(Stored data entries)
Content starts

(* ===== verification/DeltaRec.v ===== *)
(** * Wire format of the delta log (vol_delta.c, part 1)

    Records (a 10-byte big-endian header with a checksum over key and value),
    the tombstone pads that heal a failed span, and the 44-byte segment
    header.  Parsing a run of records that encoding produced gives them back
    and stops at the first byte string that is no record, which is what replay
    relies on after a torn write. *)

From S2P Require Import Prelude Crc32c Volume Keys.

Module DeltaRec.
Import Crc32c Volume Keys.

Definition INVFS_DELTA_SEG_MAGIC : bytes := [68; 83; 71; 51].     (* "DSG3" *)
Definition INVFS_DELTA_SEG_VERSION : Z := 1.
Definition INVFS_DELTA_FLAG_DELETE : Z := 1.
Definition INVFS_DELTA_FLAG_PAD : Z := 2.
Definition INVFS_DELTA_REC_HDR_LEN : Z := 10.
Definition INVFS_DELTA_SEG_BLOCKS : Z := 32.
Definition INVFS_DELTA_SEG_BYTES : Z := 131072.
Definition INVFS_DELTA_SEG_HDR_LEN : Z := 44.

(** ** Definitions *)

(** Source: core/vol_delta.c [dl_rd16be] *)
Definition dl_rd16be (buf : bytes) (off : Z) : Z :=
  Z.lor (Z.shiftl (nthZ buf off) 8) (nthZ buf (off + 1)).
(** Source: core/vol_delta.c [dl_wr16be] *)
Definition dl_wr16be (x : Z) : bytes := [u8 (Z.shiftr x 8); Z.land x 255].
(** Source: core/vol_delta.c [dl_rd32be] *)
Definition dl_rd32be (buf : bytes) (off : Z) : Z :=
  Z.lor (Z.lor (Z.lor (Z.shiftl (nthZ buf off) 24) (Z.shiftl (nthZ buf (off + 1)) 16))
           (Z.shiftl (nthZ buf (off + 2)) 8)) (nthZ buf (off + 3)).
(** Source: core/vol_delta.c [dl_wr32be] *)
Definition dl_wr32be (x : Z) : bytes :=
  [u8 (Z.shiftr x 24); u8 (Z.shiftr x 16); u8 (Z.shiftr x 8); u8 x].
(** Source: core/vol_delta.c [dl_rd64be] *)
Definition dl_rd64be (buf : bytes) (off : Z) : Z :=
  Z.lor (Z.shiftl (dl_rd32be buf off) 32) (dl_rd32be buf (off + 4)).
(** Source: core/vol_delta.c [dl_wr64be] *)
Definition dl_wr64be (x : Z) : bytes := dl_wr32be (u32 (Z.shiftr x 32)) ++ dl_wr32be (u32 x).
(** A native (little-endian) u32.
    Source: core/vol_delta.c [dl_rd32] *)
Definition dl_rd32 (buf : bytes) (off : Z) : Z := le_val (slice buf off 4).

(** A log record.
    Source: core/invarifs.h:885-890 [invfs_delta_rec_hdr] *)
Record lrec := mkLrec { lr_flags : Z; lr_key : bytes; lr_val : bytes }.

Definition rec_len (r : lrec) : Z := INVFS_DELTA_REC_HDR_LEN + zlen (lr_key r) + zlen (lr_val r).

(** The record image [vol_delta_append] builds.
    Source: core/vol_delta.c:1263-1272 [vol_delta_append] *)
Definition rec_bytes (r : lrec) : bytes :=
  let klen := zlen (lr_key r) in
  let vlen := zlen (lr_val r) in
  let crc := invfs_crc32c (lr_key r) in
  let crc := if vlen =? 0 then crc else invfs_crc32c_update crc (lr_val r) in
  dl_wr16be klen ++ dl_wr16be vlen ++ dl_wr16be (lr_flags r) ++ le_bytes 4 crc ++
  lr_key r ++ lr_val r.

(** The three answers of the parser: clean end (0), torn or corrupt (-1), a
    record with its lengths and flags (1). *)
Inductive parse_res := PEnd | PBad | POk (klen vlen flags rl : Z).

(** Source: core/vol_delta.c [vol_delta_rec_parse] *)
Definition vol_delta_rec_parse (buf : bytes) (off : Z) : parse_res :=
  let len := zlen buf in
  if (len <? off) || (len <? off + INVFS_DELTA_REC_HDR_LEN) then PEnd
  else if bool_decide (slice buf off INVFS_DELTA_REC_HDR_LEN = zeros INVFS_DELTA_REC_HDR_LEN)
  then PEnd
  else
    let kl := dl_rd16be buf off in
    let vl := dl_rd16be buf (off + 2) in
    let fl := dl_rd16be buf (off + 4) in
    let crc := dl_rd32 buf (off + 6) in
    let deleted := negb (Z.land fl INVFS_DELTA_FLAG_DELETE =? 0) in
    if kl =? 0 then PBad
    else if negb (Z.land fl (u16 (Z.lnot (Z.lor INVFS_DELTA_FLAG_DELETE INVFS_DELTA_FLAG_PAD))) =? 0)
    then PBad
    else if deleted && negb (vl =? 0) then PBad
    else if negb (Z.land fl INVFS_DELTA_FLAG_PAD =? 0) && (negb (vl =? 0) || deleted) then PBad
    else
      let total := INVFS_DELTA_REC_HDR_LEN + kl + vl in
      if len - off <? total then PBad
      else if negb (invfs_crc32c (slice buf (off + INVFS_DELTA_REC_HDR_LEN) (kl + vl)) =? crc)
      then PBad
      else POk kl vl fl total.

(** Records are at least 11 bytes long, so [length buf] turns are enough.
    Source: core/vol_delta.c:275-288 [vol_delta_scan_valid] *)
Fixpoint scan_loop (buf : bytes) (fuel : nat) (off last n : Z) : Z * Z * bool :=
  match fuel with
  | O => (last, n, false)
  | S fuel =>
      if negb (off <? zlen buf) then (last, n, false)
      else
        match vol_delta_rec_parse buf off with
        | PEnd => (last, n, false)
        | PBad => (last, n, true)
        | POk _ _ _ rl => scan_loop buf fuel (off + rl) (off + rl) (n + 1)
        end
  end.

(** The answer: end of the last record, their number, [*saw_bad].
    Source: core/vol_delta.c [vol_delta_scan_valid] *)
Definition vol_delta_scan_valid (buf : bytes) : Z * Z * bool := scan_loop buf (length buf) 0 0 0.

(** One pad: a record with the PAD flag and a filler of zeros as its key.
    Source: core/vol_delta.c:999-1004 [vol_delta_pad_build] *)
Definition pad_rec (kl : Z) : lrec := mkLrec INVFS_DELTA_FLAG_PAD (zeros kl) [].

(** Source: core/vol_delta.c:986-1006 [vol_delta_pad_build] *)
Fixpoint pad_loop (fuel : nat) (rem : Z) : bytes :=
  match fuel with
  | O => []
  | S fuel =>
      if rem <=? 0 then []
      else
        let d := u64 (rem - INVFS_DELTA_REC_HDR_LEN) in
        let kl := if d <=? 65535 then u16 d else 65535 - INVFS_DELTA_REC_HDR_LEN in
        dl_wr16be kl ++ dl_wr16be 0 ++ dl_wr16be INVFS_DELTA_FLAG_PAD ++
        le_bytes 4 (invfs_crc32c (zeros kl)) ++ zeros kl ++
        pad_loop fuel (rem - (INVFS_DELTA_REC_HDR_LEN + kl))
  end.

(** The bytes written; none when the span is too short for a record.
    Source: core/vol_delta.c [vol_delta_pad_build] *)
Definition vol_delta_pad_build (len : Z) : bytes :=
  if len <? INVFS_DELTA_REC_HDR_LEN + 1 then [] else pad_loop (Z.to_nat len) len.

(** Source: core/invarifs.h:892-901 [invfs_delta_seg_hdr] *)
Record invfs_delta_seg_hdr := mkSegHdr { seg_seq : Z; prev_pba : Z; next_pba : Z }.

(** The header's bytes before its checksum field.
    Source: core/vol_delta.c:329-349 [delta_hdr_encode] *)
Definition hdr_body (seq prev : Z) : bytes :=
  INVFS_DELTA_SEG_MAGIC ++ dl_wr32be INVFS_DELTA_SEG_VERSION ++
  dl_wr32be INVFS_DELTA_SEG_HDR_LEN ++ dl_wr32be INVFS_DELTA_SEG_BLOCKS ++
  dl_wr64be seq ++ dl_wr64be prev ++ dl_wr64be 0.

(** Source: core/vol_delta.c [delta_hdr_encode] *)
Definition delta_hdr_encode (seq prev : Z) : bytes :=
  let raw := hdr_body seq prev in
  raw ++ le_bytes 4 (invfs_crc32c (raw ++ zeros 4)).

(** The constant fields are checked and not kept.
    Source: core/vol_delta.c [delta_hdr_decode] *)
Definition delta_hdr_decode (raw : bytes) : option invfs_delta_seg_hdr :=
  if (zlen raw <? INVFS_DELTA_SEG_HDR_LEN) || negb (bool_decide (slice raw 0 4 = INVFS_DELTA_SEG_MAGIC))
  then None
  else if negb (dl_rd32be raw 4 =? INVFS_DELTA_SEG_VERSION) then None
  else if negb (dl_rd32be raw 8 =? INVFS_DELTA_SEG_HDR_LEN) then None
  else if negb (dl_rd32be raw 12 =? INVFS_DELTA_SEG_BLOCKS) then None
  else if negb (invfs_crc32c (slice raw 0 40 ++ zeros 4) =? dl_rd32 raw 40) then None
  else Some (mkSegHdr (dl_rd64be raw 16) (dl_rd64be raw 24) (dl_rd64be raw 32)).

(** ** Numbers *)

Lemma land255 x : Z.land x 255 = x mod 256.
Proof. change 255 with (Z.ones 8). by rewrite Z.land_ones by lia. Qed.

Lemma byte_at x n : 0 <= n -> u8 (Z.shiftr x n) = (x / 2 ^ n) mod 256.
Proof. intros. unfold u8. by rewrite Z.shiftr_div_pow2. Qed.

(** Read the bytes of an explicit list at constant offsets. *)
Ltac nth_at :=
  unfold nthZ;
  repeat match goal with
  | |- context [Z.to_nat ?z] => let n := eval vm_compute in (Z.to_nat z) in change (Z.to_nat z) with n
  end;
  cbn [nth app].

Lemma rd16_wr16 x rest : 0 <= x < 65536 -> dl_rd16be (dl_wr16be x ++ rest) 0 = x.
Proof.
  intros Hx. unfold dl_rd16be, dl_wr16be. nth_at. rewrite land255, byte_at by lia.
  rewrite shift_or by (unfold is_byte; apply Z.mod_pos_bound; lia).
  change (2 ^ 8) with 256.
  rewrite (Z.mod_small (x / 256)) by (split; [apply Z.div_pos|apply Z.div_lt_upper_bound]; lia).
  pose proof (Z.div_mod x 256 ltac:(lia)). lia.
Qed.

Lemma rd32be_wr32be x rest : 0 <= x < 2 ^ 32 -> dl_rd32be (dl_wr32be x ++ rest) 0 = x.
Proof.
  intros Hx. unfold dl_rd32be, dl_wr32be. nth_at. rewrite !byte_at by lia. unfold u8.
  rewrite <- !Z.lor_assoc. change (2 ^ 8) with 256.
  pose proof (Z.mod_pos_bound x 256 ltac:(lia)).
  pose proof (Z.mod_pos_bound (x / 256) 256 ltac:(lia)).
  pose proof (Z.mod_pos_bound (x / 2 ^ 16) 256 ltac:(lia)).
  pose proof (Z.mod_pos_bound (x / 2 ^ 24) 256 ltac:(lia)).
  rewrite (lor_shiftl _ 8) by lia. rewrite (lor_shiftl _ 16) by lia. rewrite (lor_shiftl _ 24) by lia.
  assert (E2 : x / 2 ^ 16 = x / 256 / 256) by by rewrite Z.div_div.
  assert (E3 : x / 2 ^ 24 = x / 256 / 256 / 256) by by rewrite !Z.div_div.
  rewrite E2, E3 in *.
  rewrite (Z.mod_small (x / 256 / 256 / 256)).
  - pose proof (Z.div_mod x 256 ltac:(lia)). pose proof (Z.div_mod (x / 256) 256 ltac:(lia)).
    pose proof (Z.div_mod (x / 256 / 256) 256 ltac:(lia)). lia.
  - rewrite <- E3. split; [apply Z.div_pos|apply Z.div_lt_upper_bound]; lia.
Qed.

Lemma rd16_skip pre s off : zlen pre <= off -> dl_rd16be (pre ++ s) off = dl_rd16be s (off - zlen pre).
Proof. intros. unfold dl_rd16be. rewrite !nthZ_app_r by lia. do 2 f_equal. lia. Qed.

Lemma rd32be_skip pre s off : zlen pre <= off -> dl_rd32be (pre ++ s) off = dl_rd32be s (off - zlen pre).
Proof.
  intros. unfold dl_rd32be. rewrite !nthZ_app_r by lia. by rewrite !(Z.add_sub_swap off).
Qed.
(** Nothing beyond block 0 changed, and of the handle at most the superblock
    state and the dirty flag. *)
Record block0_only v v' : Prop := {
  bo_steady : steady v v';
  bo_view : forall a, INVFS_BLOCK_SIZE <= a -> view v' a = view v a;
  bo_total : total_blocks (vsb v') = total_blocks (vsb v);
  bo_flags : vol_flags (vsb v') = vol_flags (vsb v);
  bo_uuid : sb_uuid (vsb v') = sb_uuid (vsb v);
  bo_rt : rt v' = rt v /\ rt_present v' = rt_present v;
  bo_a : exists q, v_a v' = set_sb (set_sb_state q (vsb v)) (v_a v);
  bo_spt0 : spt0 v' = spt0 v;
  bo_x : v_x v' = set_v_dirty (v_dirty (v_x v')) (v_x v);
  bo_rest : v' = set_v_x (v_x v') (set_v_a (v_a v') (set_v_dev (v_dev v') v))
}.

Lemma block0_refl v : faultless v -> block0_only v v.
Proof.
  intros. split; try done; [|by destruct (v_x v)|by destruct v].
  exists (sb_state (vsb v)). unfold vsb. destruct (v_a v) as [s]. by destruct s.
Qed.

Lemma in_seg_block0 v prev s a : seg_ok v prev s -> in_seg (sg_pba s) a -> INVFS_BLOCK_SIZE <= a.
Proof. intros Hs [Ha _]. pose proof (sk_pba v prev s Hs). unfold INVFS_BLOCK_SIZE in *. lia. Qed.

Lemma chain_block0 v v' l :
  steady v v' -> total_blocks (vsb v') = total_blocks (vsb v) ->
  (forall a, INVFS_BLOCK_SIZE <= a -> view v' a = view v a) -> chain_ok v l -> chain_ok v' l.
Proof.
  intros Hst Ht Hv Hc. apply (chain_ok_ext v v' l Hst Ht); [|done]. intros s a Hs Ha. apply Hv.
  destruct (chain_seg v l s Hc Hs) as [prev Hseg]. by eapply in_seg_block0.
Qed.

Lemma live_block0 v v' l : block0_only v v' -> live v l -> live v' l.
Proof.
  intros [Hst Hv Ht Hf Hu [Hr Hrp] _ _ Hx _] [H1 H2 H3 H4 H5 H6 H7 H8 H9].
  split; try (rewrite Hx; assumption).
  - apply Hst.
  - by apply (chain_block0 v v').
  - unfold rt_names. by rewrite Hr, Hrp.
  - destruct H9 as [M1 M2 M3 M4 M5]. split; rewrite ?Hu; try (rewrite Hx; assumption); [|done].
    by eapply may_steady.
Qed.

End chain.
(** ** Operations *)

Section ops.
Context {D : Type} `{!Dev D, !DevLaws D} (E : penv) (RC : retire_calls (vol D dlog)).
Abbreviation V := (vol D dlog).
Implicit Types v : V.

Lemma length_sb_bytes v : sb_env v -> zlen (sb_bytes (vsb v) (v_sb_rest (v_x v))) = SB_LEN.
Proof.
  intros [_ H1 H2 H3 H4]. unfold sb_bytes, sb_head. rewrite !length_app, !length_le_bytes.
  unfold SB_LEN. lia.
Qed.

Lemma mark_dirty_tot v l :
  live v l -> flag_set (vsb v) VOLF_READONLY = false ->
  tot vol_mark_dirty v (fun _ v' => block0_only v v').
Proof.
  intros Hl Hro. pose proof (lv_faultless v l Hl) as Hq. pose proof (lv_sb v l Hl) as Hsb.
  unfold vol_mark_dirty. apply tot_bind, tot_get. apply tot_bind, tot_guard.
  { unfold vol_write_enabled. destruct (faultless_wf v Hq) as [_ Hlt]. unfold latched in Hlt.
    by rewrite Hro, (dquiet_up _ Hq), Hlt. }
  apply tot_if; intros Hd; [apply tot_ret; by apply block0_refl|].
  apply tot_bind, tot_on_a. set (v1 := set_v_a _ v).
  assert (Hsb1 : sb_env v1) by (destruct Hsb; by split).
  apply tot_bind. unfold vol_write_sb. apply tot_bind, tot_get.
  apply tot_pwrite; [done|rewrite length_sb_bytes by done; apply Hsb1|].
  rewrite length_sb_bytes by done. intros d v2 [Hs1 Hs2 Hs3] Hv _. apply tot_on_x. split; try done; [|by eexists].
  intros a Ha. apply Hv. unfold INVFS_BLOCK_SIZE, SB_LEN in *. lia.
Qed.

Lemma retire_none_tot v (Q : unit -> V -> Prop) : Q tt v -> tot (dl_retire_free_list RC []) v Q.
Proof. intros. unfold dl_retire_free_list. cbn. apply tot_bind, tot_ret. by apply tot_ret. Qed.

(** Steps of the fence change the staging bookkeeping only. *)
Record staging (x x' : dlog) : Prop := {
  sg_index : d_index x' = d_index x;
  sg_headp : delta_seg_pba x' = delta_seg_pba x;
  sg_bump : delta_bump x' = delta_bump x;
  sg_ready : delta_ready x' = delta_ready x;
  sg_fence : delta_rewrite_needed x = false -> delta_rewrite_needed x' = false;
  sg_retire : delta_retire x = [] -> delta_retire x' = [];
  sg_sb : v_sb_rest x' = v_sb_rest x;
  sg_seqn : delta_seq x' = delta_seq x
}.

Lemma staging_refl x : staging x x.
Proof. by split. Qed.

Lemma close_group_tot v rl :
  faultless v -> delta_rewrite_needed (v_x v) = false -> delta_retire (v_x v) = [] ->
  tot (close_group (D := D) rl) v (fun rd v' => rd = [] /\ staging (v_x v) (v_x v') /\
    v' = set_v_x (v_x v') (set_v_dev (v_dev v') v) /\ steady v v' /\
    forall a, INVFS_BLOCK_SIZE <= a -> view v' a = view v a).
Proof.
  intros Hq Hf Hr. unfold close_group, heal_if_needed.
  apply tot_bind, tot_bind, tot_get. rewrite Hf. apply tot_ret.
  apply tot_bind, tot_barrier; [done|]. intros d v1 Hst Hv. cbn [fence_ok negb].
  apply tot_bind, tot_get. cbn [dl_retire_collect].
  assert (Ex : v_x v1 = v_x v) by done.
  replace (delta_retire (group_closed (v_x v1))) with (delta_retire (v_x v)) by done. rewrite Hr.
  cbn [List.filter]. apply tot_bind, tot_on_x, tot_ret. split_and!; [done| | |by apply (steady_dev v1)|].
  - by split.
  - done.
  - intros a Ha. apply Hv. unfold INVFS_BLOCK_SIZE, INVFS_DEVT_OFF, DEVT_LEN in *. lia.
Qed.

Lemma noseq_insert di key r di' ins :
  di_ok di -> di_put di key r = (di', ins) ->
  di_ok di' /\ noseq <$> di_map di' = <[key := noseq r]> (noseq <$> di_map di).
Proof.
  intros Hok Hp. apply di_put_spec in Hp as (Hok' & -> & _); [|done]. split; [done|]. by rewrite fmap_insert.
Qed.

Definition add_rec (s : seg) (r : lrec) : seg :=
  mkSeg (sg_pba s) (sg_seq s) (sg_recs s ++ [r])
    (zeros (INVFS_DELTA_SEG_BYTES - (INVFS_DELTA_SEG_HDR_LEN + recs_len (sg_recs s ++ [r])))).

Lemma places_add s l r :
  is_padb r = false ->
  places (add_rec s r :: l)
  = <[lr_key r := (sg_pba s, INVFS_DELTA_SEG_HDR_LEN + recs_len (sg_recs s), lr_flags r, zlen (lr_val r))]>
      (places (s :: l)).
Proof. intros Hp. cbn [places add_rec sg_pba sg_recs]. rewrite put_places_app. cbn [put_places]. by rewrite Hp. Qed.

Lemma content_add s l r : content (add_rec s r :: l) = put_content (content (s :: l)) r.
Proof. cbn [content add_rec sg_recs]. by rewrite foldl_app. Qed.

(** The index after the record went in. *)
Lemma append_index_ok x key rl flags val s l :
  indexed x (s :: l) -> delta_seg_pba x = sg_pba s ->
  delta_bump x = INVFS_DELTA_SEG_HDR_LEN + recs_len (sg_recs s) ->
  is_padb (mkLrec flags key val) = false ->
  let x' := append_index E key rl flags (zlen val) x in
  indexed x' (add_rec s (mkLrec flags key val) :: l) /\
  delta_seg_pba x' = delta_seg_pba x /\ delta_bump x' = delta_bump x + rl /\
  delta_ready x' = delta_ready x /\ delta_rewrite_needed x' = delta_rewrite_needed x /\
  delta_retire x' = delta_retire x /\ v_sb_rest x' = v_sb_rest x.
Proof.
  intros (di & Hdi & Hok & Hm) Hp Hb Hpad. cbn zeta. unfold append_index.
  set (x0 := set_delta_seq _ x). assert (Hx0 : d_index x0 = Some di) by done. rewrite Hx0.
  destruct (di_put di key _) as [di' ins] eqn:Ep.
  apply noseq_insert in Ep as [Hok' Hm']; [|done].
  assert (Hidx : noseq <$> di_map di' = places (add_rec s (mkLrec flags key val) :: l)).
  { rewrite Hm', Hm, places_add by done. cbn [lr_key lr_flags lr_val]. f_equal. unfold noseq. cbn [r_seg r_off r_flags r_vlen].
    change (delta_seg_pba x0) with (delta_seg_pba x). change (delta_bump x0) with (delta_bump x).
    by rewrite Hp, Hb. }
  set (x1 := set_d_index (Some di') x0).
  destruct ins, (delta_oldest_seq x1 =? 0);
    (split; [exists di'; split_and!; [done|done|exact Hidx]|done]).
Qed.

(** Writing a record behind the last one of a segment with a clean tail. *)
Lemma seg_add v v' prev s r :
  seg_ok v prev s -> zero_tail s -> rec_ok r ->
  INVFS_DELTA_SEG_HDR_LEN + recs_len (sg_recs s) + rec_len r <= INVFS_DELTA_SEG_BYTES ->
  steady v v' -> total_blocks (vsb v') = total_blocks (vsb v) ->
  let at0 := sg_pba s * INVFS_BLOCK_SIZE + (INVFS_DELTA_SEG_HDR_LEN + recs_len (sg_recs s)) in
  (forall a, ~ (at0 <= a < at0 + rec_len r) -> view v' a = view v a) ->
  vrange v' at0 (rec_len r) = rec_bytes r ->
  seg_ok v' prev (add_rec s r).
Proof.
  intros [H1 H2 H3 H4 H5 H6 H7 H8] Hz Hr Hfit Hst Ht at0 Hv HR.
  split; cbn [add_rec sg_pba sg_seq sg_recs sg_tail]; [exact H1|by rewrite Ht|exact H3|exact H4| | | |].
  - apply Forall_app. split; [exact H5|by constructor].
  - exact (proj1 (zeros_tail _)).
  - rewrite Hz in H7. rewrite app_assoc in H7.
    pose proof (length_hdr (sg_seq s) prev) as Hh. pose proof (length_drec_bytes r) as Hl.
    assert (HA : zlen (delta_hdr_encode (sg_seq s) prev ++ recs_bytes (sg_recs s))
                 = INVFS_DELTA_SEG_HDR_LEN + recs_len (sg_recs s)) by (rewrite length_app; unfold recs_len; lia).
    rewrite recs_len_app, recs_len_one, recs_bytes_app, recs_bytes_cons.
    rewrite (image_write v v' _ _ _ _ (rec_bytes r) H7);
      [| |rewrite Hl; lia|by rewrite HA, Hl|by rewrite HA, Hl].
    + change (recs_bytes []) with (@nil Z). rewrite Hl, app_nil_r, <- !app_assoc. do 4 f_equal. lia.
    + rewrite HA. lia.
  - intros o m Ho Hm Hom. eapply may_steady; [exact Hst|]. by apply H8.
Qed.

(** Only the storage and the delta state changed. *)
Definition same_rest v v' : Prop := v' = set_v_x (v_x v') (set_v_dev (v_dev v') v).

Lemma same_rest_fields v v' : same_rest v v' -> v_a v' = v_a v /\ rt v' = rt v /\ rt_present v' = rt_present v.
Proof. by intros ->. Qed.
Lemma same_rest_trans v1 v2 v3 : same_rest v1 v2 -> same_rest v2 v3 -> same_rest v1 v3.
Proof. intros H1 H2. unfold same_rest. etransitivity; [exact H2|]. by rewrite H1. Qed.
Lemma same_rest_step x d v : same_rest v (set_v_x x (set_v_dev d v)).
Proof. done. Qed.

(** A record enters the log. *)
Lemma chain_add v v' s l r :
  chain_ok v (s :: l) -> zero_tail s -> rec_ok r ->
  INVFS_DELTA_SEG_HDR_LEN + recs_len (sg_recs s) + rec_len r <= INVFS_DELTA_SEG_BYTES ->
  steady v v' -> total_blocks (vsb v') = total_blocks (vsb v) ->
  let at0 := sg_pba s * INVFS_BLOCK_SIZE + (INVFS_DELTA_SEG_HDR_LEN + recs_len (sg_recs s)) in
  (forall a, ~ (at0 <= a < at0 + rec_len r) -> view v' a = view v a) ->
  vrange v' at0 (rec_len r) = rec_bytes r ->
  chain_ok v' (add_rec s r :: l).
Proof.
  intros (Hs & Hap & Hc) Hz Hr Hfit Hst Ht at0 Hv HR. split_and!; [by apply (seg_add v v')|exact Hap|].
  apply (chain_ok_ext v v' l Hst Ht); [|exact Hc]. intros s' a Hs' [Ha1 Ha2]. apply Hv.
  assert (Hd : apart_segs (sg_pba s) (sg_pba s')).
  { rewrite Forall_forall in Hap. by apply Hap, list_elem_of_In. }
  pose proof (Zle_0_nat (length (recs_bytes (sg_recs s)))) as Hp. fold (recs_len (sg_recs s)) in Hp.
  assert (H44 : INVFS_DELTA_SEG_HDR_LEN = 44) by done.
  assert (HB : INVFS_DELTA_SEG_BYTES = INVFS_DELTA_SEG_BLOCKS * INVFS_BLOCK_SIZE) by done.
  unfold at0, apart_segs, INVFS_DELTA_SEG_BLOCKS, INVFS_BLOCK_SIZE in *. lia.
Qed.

Content ends

§ EXERCISE OBJECTIVE: From the line that has "bo_steady : steady v v';" through the line that has "- unfold rt_names. by rewrite Hr, Hrp.", copy every line exactly as it appears above, and leave out all others.

§ OUTPUT:
  bo_steady : steady v v';
  bo_view : forall a, INVFS_BLOCK_SIZE <= a -> view v' a = view v a;
  bo_total : total_blocks (vsb v') = total_blocks (vsb v);
  bo_flags : vol_flags (vsb v') = vol_flags (vsb v);
  bo_uuid : sb_uuid (vsb v') = sb_uuid (vsb v);
  bo_rt : rt v' = rt v /\ rt_present v' = rt_present v;
  bo_a : exists q, v_a v' = set_sb (set_sb_state q (vsb v)) (v_a v);
  bo_spt0 : spt0 v' = spt0 v;
  bo_x : v_x v' = set_v_dirty (v_dirty (v_x v')) (v_x v);
  bo_rest : v' = set_v_x (v_x v') (set_v_a (v_a v') (set_v_dev (v_dev v') v))
}.

Lemma block0_refl v : faultless v -> block0_only v v.
Proof.
  intros. split; try done; [|by destruct (v_x v)|by destruct v].
  exists (sb_state (vsb v)). unfold vsb. destruct (v_a v) as [s]. by destruct s.
Qed.

Lemma in_seg_block0 v prev s a : seg_ok v prev s -> in_seg (sg_pba s) a -> INVFS_BLOCK_SIZE <= a.
Proof. intros Hs [Ha _]. pose proof (sk_pba v prev s Hs). unfold INVFS_BLOCK_SIZE in *. lia. Qed.

Lemma chain_block0 v v' l :
  steady v v' -> total_blocks (vsb v') = total_blocks (vsb v) ->
  (forall a, INVFS_BLOCK_SIZE <= a -> view v' a = view v a) -> chain_ok v l -> chain_ok v' l.
Proof.
  intros Hst Ht Hv Hc. apply (chain_ok_ext v v' l Hst Ht); [|done]. intros s a Hs Ha. apply Hv.
  destruct (chain_seg v l s Hc Hs) as [prev Hseg]. by eapply in_seg_block0.
Qed.

Lemma live_block0 v v' l : block0_only v v' -> live v l -> live v' l.
Proof.
  intros [Hst Hv Ht Hf Hu [Hr Hrp] _ _ Hx _] [H1 H2 H3 H4 H5 H6 H7 H8 H9].
  split; try (rewrite Hx; assumption).
  - apply Hst.
  - by apply (chain_block0 v v').
  - unfold rt_names. by rewrite Hr, Hrp.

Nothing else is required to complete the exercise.